====== TASK DATA
Lemma left_over_skip {R} (v : Reading R) steps k model err final :
  left_over v (Skip model err :: steps) k final = left_over v steps k (skip_result model err).
Proof. unfold left_over. rewrite last_cons. by destruct (last steps) as [[]|]. Qed.

Lemma walk_spec {R} (v : Reading R) steps k final :
  let sends := omap as_send steps in
  let '(calls, r) := walk v steps k final in
  (∃ n s, sends !! n = Some s ∧ undecided v k sends n ∧
    transient v (ask (k + n)%nat (send_call s)) = false ∧
    r = commit v (ask (k + n)%nat (send_call s)) (fst s) ∧ calls = send_call <$> take (S n) sends) ∨
  (undecided v k sends (length sends) ∧ r = exhausted v (left_over v steps k final) ∧
    calls = send_call <$> sends).
Proof.
  revert k final. induction steps as [|[model body|model err] steps IH]; intros k final; simpl.
  - right. split_and!; [|done|done]. intros j m Hj. lia.
  - destruct (transient v _) eqn:Ht.
    + rewrite left_over_send. specialize (IH (S k) (report v (ask k (send_call (model, body))) model)).
      change (buildRequest (upstream d) body) with (send_call (model, body)).
      destruct (walk v steps (S k) _) as [calls r].
      destruct IH as [(n & s & Hn & Hu & Hd & Hr & ->)|(Hu & -> & ->)].
      * left. exists (S n), s. rewrite Nat.add_succ_r.
        split_and!; [done|by apply undecided_cons|done|done|done].
      * right. split_and!; [by apply undecided_cons|done|done].
    + left. exists 0%nat, (model, body). rewrite Nat.add_0_r. split_and!; [done|intros j ??; lia|done|done|done].
  - rewrite left_over_skip. apply IH.
Qed.
(* ===== verification/Bodies.v ===== *)
(** * The request body on its way

    One body is read three times: by the gateway, by the dispatcher when it puts a
    fallback's name into it, and by the router.  What they read agrees: the model, the
    stream flag, and every other field. *)

From S2P Require Import Prelude GoStrings GoJson GoText GoUnmarshal Queue Router Dispatcher Gateway.
Open Scope Z_scope.
#[local] Set Warnings "-register-all".

(** ** Names of fields *)

Lemma selects_fold key name : selects key name = true ↔ fold_name key = fold_name name.
Proof.
  unfold selects. rewrite orb_true_iff, !bool_decide_eq_true. split; [by intros [->|?]|by right].
Qed.

Lemma selects_other key : selects key "model" = true → selects key "stream" = false.
Proof.
  intros H%selects_fold. apply not_true_iff_false. rewrite selects_fold, H. by vm_compute.
Qed.

Lemma fold_name_cons c s d r :
  fold_name (String c s) = String d r → d ≠ "S"%char → d ≠ "K"%char → upper c = d ∧ fold_name s = r.
Proof.
  intros H Hs Hk. revert H. cbn [fold_name]. destruct s as [|c1 [|c2 s]].
  - by intros [= -> <-].
  - case_match; [by intros [= <-]|by intros [= -> <-]].
  - do 2 (case_match; [by intros [= <-]|]). by intros [= -> <-].
Qed.

Lemma upper_inv c d : upper c = d → is_lower d = false → c = d ∨ c = byte (code d + 32).
Proof. intros <-. destruct c as [[] [] [] [] [] [] [] []]; vm_compute; auto; done. Qed.

(** Of the names that select the model field, [model] itself comes last. *)
Lemma model_last key : selects key "model" = true → key ≠ "model" → str_leb "model" key = false.
Proof.
  rewrite selects_fold. change (fold_name "model") with "MODEL". intros H Hne.
  destruct key as [|c1 s]; [done|]. apply fold_name_cons in H as [H1 H]; [|done..].
  destruct s as [|c2 s]; [done|]. apply fold_name_cons in H as [H2 H]; [|done..].
  destruct s as [|c3 s]; [done|]. apply fold_name_cons in H as [H3 H]; [|done..].
  destruct s as [|c4 s]; [done|]. apply fold_name_cons in H as [H4 H]; [|done..].
  destruct s as [|c5 s]; [done|]. apply fold_name_cons in H as [H5 H]; [|done..].
  assert (s = "") as ->.
  { destruct s as [|c [|c' [|c'' s]]]; [done|done|..]; revert H; cbn [fold_name]; by repeat case_match. }
  apply upper_inv in H1 as [-> | ->], H2 as [-> | ->], H3 as [-> | ->], H4 as [-> | ->], H5 as [-> | ->];
    done.
Qed.

(** ** The two structs *)

Lemma payload_field_eq key v m b : payload_field key v (m, b) =
  if selects key "model" then (λ m', (m', b)) <$> store_string v m
  else if selects key "stream" then (λ b', (m, b')) <$> store_bool v b
  else Some (m, b).
Proof. done. Qed.
(** C12: One request that the gateway accepted, buffered or streamed, costs the workers at most
    three forwarded requests for each of the at most [maxAttempts] calls for each model of its
    chain.  Every call is for a model of the chain, and what it makes the router send goes,
    with the body of that call, to workers that were READY or BUSY and serving that model
    when that very call arrived. *)
Theorem worker_requests_bounded req :
  accepted req →
  let calls := if Stream req then fst (dispatchStream d ask_router req) else fst (dispatchBuffered d ask_router req) in
  (length (all_worker_requests calls) ≤ 3 * (length (chain_of d req) * Z.to_nat (maxAttempts d)))%nat ∧
  ∀ k c, calls !! k = Some c → ∃ model, model ∈ chain_of d req ∧ call_body c = body_for req model ∧
    ∀ r, r ∈ worker_requests k c → pr_body r = body_for req model ∧ ∃ id e,
      workers (m_registry (meet k)) !! id = Some e ∧ (State e = READY ∨ State e = BUSY) ∧
      to_valid model ∈ ModelsLoaded (Info e) ∧ pr_target r = "http://" +:+ Address (Info e) +:+ "/v1/chat/completions".
Proof.
  intros Ha calls.
  assert (∃ R (v : Reading R) final r,
    walk d ask_router v (map (uncurry Send) (all_sends req (chain_of d req))) 0 final = (calls, r)) as (R & v & final & r & Hw).
  { unfold calls. destruct (Stream req).
    - rewrite dispatchStream_walk by done. destruct (walk _ _ _ _ _ _) as [calls' r] eqn:Hw. by exists _, streaming, no_result, r.
    - rewrite dispatchBuffered_walk by done. destruct (walk _ _ _ _ _ _) as [calls' r] eqn:Hw. by exists _, buffered, no_result, r. }
  destruct (walk_cost v req final calls r Ha Hw) as [Hlen Hin]. split; [done|]. intros k c Hk.
  destruct (Hin k c Hk) as (model & Hm & Hb & Hr). exists model. split_and!; [done..|]. intros r' (Hb' & e & He & Ht)%Hr.
  split; [done|]. apply elem_of_HealthyWorkersForModel in He as (id & He & Hh & Hml). exists id, e.
  split_and!; [done|by apply is_healthy_iff|done|done].
Qed.

End composition.

(** *** Witnesses *)

(** One worker, serving llama3, and a client that asks for mistral. *)
Definition demo_fallback : Dispatcher :=
  NewDispatcher "http://localhost:8080" 1
    [WithMaxAttempts 2; WithFallbacks {["mistral" := ["llama3"]; "gone" := ["mistral"]]}].

Definition demo_ask_body (model : string) : string :=
  object_text [("Model", JNull); ("model", marshal_string model); ("temperature", JNum
    {| n_neg := false; n_int := "0"; n_frac := Some "7"; n_exp := None |})].

Definition demo_queued_for (model : string) : Queue.Request :=
  {| ID := "req-1"; Body := demo_ask_body model; ReqModel := model; Priority := PriorityNormal;
     EnqueuedAt := 0; KeyID := ""; Stream := false |}.

Definition demo_meeting (k : nat) : Meeting :=
  {| m_range := 0; m_registry := reg (demo_sys 1 2);
     m_env := λ _, {| env_counter := 0; env_reads := λ _, idle;
                      env_exchange := λ _, Responded 200 "application/json" "{}" None |};
     m_hook := true |}.

Lemma demo_unserved : @unserved map_to_list_range demo_meeting "mistral".
Proof. split; [done|]. intros k. by vm_compute. Qed.

Lemma demo_accepted_for model : to_valid model = model → model ≠ "" →
  decode_payload (demo_ask_body model) = Some (model, false) → accepted (demo_queued_for model).
Proof. by intros _ Hm Hd. Qed.

Lemma demo_answering :
  @answering map_to_list_range demo_fallback demo_meeting 2 "llama3"
    (@body_for demo_error (demo_queued_for "mistral") "llama3").
Proof.
  split.
  - exists {| gap := 1; latency := 0; insert_delay := 0 |}, DefaultDeadTimeout, (demo_sys 1 2).
    split; [by apply demo_reachable|done].
  - intros j. exists idle. done.
  - intros e He. vm_compute in He. apply list_elem_of_singleton in He as ->. done.
  - exists []. split; [apply Nat.ltb_lt; vm_compute; done|]. intros e j _ _ Hn. exact Hn.
  - intros e j status ctype bytes broken _. by intros [= <- _ _ _].
Qed.


(** A worker whose connection breaks after half an answer: the dispatcher is told 200 and the
    half. *)
Definition demo_cut_meeting (k : nat) : Meeting :=
  {| m_range := 0; m_registry := reg (demo_sys 1 2);
     m_env := λ _, {| env_counter := 0; env_reads := λ _, idle;
                      env_exchange := λ _, Responded 200 "application/json" "{" (Some "unexpected EOF") |};
     m_hook := true |}.

Lemma cut_off_answer_looks_whole :
  let c := buildRequest (upstream demo_fallback) (demo_ask_body "llama3") in
  @ask_router (λ s, s) map_to_list_range demo_fallback demo_cut_meeting 0 c =
    Answer 200 "application/json" ["{"] None ∧
  list.last (fst (@routed_run (λ s, s) map_to_list_range demo_fallback demo_cut_meeting 0 c)) =
    Some (EvHook "llama3" "error").
Proof. split; by vm_compute. Qed.

Lemma nobody_serves_witness :
  ∃ calls, @dispatchBuffered demo_error (λ s, s) (NewDispatcher "http://localhost:8080" 1 [])
    (@ask_router (λ s, s) map_to_list_range (NewDispatcher "http://localhost:8080" 1 []) demo_meeting)
    (demo_queued_for "mistral") =
      (calls, Ok (answer_result 503 (@no_workers_body (λ s, s) "mistral") "mistral")) ∧
    length calls = 1%nat.
Proof.
  destruct (@nobody_serves demo_error (λ s, s) map_to_list_range (NewDispatcher "http://localhost:8080" 1 [])
    demo_meeting (demo_queued_for "mistral") "mistral" []) as (calls & Hb & Hlen & _).
  - split; [vm_compute; reflexivity|done].
  - vm_compute. reflexivity.
  - reflexivity.
  - intros p ->%list_elem_of_singleton. exact demo_unserved.
  - exists calls. split; [exact Hb|exact Hlen].
Defined.

Lemma worker_requests_bounded_witness :
  (length (@all_worker_requests (λ s, s) map_to_list_range demo_fallback demo_meeting
    (fst (@dispatchBuffered demo_error (λ s, s) demo_fallback
      (@ask_router (λ s, s) map_to_list_range demo_fallback demo_meeting) (demo_queued_for "mistral")))) ≤ 12)%nat.
Proof.
  refine (proj1 (@worker_requests_bounded demo_error (λ s, s) map_to_list_range demo_fallback demo_meeting
    (demo_queued_for "mistral") _)). split; [vm_compute; reflexivity|done].
Defined.
(* ===== verification/Live.v ===== *)
(** * The running request plane, handler by handler

    What Gateway does in one piece and Pool sees from the queue's side, taken apart at every
    access to shared state: each client has its own handler goroutine (handleInference of
    request-plane/gateway/gateway.go), each dispatcher its own loop (workerLoop of
    request-plane/dispatcher/dispatcher.go), and between any two of their steps all the others
    go on and time passes.  A request is a pointer to a [Cell], which holds the request and
    its two channels; the lanes of the queue hold pointers. *)

From S2P Require Import Prelude GoFloat GoStrings GoHttp GoJson GoUnmarshal Queue Slo Auth Dispatcher Gateway.
Open Scope Z_scope.

(** ** Requests in memory *)

(** [ce_result] is what [ResultCh] buffers, [ce_chunks] and [ce_closed] are [Chunks],
    [ce_body] what the upstream connection of a committed stream has still to give.  The
    history: [ce_out], what the dispatcher made of the request, and [ce_taken], the chunks
    the handler has taken. *)
Record Cell := {
  ce_req : Queue.Request;
  ce_result : option Result;
  ce_chunks : list string;
  ce_closed : bool;
  ce_body : list string;
  ce_out : option StreamOut;
  ce_taken : list string;
}.

Definition new_cell (req : Queue.Request) : Cell :=
  {| ce_req := req; ce_result := None; ce_chunks := []; ce_closed := false; ce_body := []; ce_out := None;
     ce_taken := [] |}.

(** [ResultCh <- result], then the stream's body, if there is one. *)
Definition commit_cell (out : StreamOut) (c : Cell) : Cell :=
  {| ce_req := ce_req c; ce_result := Some (so_result out); ce_chunks := ce_chunks c; ce_closed := ce_closed c;
     ce_body := so_chunks out; ce_out := Some out; ce_taken := ce_taken c |}.

(** [<-ResultCh]. *)
Definition take_result (c : Cell) : Cell :=
  {| ce_req := ce_req c; ce_result := None; ce_chunks := ce_chunks c; ce_closed := ce_closed c;
     ce_body := ce_body c; ce_out := ce_out c; ce_taken := ce_taken c |}.

(** [Chunks <- chunk], [rest] being left of the body. *)
Definition send_chunk (chunk : string) (rest : list string) (c : Cell) : Cell :=
  {| ce_req := ce_req c; ce_result := ce_result c; ce_chunks := ce_chunks c ++ [chunk]; ce_closed := ce_closed c;
     ce_body := rest; ce_out := ce_out c; ce_taken := ce_taken c |}.

(** [<-Chunks]. *)
Definition take_chunk (chunk : string) (rest : list string) (c : Cell) : Cell :=
  {| ce_req := ce_req c; ce_result := ce_result c; ce_chunks := rest; ce_closed := ce_closed c;
     ce_body := ce_body c; ce_out := ce_out c; ce_taken := ce_taken c ++ [chunk] |}.

Definition close_chunks (c : Cell) : Cell :=
  {| ce_req := ce_req c; ce_result := ce_result c; ce_chunks := ce_chunks c; ce_closed := true;
     ce_body := ce_body c; ce_out := ce_out c; ce_taken := ce_taken c |}.

(** The lanes, as pointers. *)
Record Lanes := {
  l_high : list nat;
  l_normal : list nat;
  l_low : list nat;
  l_capacity : nat;
}.

Definition lane_of (p : Z) (ls : Lanes) : option (list nat) :=
  if p =? PriorityHigh then Some (l_high ls)
  else if p =? PriorityNormal then Some (l_normal ls)
  else if p =? PriorityLow then Some (l_low ls)
  else None.

Definition put_lane (p : Z) (l : list nat) (ls : Lanes) : Lanes :=
  if p =? PriorityHigh then
    {| l_high := l; l_normal := l_normal ls; l_low := l_low ls; l_capacity := l_capacity ls |}
  else if p =? PriorityNormal then
    {| l_high := l_high ls; l_normal := l; l_low := l_low ls; l_capacity := l_capacity ls |}
  else if p =? PriorityLow then
    {| l_high := l_high ls; l_normal := l_normal ls; l_low := l; l_capacity := l_capacity ls |}
  else ls.

Definition try_push (p : Z) (n : nat) (ls : Lanes) : option Lanes :=
  match lane_of p ls with
  | Some l => if decide (length l < l_capacity ls)%nat then Some (put_lane p (l ++ [n]) ls) else None
  | None => None
  end.

Definition queued (ls : Lanes) : list nat := l_high ls ++ l_normal ls ++ l_low ls.

Definition request_at (cells : list Cell) (n : nat) : option Queue.Request := ce_req <$> cells !! n.

(** The queue the pointers stand for. *)
Definition deref (cells : list Cell) (ls : Lanes) : Queue :=
  {| high := omap (request_at cells) (l_high ls); normal := omap (request_at cells) (l_normal ls);
     low := omap (request_at cells) (l_low ls); capacity := l_capacity ls |}.

(** ** A handler *)

(** What the handler has learnt of its request when it reaches the queue. *)
Record Form := {
  fm_body : string;
  fm_keyID : string;
  fm_model : string;
  fm_stream : bool;
  fm_priority : Z;
}.

(** A response and the calls of the hook. *)
Record Response := {
  rs_writer : Writer;
  rs_calls : list (string * bool);
}.

(** Where a handler is: not begun; past the gates that need no more than the limiter; with
    the number of requests ahead of it; admitted, with its estimate; its request numbered
    and stamped; in the queue, before the select; waiting since [started]; with its result,
    received at [at_]; forwarding a stream; done, for the request [n] if it was queued. *)
Inductive Stage :=
  | Fresh
  | Parsed (fm : Form)
  | Counted (fm : Form) (ahead : Z)
  | Granted (fm : Form) (estimate : option Z)
  | Numbered (req : Queue.Request) (estimate : option Z)
  | Pushed (n : nat) (w : Writer)
  | Waiting (n : nat) (started : Z) (w : Writer)
  | Received (n : nat) (result : Result) (at_ : Z) (w : Writer)
  | Relaying (n : nat) (ok : bool) (w : Writer)
  | Over (n : option nat) (rs : Response).

Section handler.
Context (g : Gateway) (target : Target) (fused : bool).

Definition respond (model : string) (ok : bool) (w : Writer) : Response :=
  {| rs_writer := w; rs_calls := if with_hook g then [(model, ok)] else [] |}.

Definition away (msg : string) (code : Z) (model : string) (w : Writer) : Stage :=
  Over None (respond model false (Error msg code w)).
Lemma every_client_answered_witness :
  sn (@inside demo_error (λ s, s) demo_dispatcher demo_server (portable NoFusing) false) (demo_after 3) ∧
  ∃ n rs, demo_end_stage = Over n rs.
Proof.
  split.
  - apply (@every_client_answered demo_error (λ s, s) demo_dispatcher demo_server (portable NoFusing) false 2 0 _ _
      (demo_after_reachable 3)).
  - destruct (@every_client_answered demo_error (λ s, s) demo_dispatcher demo_server (portable NoFusing) false 2 0 _ _
      (demo_after_reachable 11)) as [_ Hall].
    assert (at_stage (demo_after 11) 0 (demo_client "") demo_end_stage) as Hi
      by (unfold at_stage; vm_compute; reflexivity).
    destruct (Hall _ (rtc_refl _ _) demo_settled _ _ _ Hi) as [Hover|(n & t1 & w & Hst & _)]; [exact Hover|].
    vm_compute in Hst. discriminate Hst.
Defined.

Lemma handler_alone_witness :
  ∃ s' st, @rtc Live (λ a b, handle demo_server (portable NoFusing) false a 0 (demo_client "") b) (demo_after 1) s' ∧
    at_stage s' 0 (demo_client "") st ∧ match st with Over None _ | Pushed _ _ => True | _ => False end.
Proof.
  destruct (@handler_alone demo_error (λ s, s) demo_dispatcher demo_server (portable NoFusing) false 2 0 _ _ 0 (demo_client "")
    (λ _, TimedOut) (demo_after_reachable 1)) as (s' & st & Hr & Hi & Hst); [reflexivity|].
  exists s', st. split; [exact Hr|]. split; [exact Hi|]. by destruct st as [| | | | | | | | |[]].
Defined.

(** A client that streams gives up before the dispatcher has an answer; sixteen chunks later the
    dispatcher is stuck, and the next client waits in vain. *)
Definition demo_streaming : GoHttp.Request :=
  {| Method := "POST"; Path := "/v1/completions"; ReqHeader := ∅; ReqBody := Some demo_body |}.

Definition demo_long (_ : nat) (_ : Call) : Upstream := Answer 200 "text/event-stream" (replicate 17 "data") None.

Definition demo_asks (i : nat) (t : Z) : list Move :=
  [Connect demo_streaming; Turn i false; Turn i false; Turn i false; Turn i false; Turn i false; Pass t; Turn i true].

Definition demo_stall : list Move :=
  demo_asks 0 (30 * SecondNs) ++ [Work 0 (Some PriorityNormal) demo_long; Work 0 None demo_long] ++
  replicate 16 (Work 0 None demo_long).

Definition demo_stalled : Live := default demo_start (demo_perform demo_stall).

Definition demo_starved : Live :=
  default demo_stalled (@perform demo_error (λ s, s) demo_dispatcher demo_server (portable NoFusing) false demo_stalled
    (demo_asks 1 (60 * SecondNs))).

Lemma live_exhausted_witness :
  Forall (stuck demo_stalled) (lv_pool demo_stalled) ∧
  ∃ rs, at_stage demo_starved 1 demo_streaming (Over (Some 1%nat) rs) ∧ Written (rs_writer rs) = Some StatusGatewayTimeout.
Proof.
  assert (rtc (@live_step demo_error (λ s, s) demo_dispatcher demo_server (portable NoFusing) false) demo_start demo_stalled) as Hr1 by apply perform_default.
  assert (rtc (@live_step demo_error (λ s, s) demo_dispatcher demo_server (portable NoFusing) false) demo_stalled demo_starved)
    as Hr2 by apply perform_default.
  assert (lv_pool demo_stalled = [Sending 0]) as Hp by (vm_compute; reflexivity).
  assert (Forall (stuck demo_stalled) (lv_pool demo_stalled)) as Hall.
  { rewrite Hp. apply Forall_singleton. eexists _, 0%nat, demo_streaming, _.
    split; [vm_compute; reflexivity|]. split; [vm_compute; lia|]. split; [discriminate|].
    unfold at_stage. vm_compute. reflexivity. }
  split; [exact Hall|].
  destruct (@live_exhausted demo_error (λ s, s) demo_dispatcher demo_server (portable NoFusing) false 2 0 _ _ _ Hr1 Hall Hr2)
    as [_ Hans].
  assert (∃ rs, at_stage demo_starved 1 demo_streaming (Over (Some 1%nat) rs)) as [rs Hi]
    by (eexists; unfold at_stage; vm_compute; reflexivity).
  exists rs. split; [exact Hi|]. destruct (Hans _ _ _ _ Hi) as [(x & Hx & Ho)|(req & est & _ & _ & Hrs)].
  - exfalso. vm_compute in Hx. discriminate Hx.
  - rewrite Hrs. destruct est; reflexivity.
Defined.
============
*EXERCISE AIM:*
Transcribe, word for word, the data above from its first line through the line with "(** * The request body on its way", and include nothing else.

*EXERCISE OUTPUT:*
Lemma left_over_skip {R} (v : Reading R) steps k model err final :
  left_over v (Skip model err :: steps) k final = left_over v steps k (skip_result model err).
Proof. unfold left_over. rewrite last_cons. by destruct (last steps) as [[]|]. Qed.

Lemma walk_spec {R} (v : Reading R) steps k final :
  let sends := omap as_send steps in
  let '(calls, r) := walk v steps k final in
  (∃ n s, sends !! n = Some s ∧ undecided v k sends n ∧
    transient v (ask (k + n)%nat (send_call s)) = false ∧
    r = commit v (ask (k + n)%nat (send_call s)) (fst s) ∧ calls = send_call <$> take (S n) sends) ∨
  (undecided v k sends (length sends) ∧ r = exhausted v (left_over v steps k final) ∧
    calls = send_call <$> sends).
Proof.
  revert k final. induction steps as [|[model body|model err] steps IH]; intros k final; simpl.
  - right. split_and!; [|done|done]. intros j m Hj. lia.
  - destruct (transient v _) eqn:Ht.
    + rewrite left_over_send. specialize (IH (S k) (report v (ask k (send_call (model, body))) model)).
      change (buildRequest (upstream d) body) with (send_call (model, body)).
      destruct (walk v steps (S k) _) as [calls r].
      destruct IH as [(n & s & Hn & Hu & Hd & Hr & ->)|(Hu & -> & ->)].
      * left. exists (S n), s. rewrite Nat.add_succ_r.
        split_and!; [done|by apply undecided_cons|done|done|done].
      * right. split_and!; [by apply undecided_cons|done|done].
    + left. exists 0%nat, (model, body). rewrite Nat.add_0_r. split_and!; [done|intros j ??; lia|done|done|done].
  - rewrite left_over_skip. apply IH.
Qed.
(* ===== verification/Bodies.v ===== *)
(** * The request body on its way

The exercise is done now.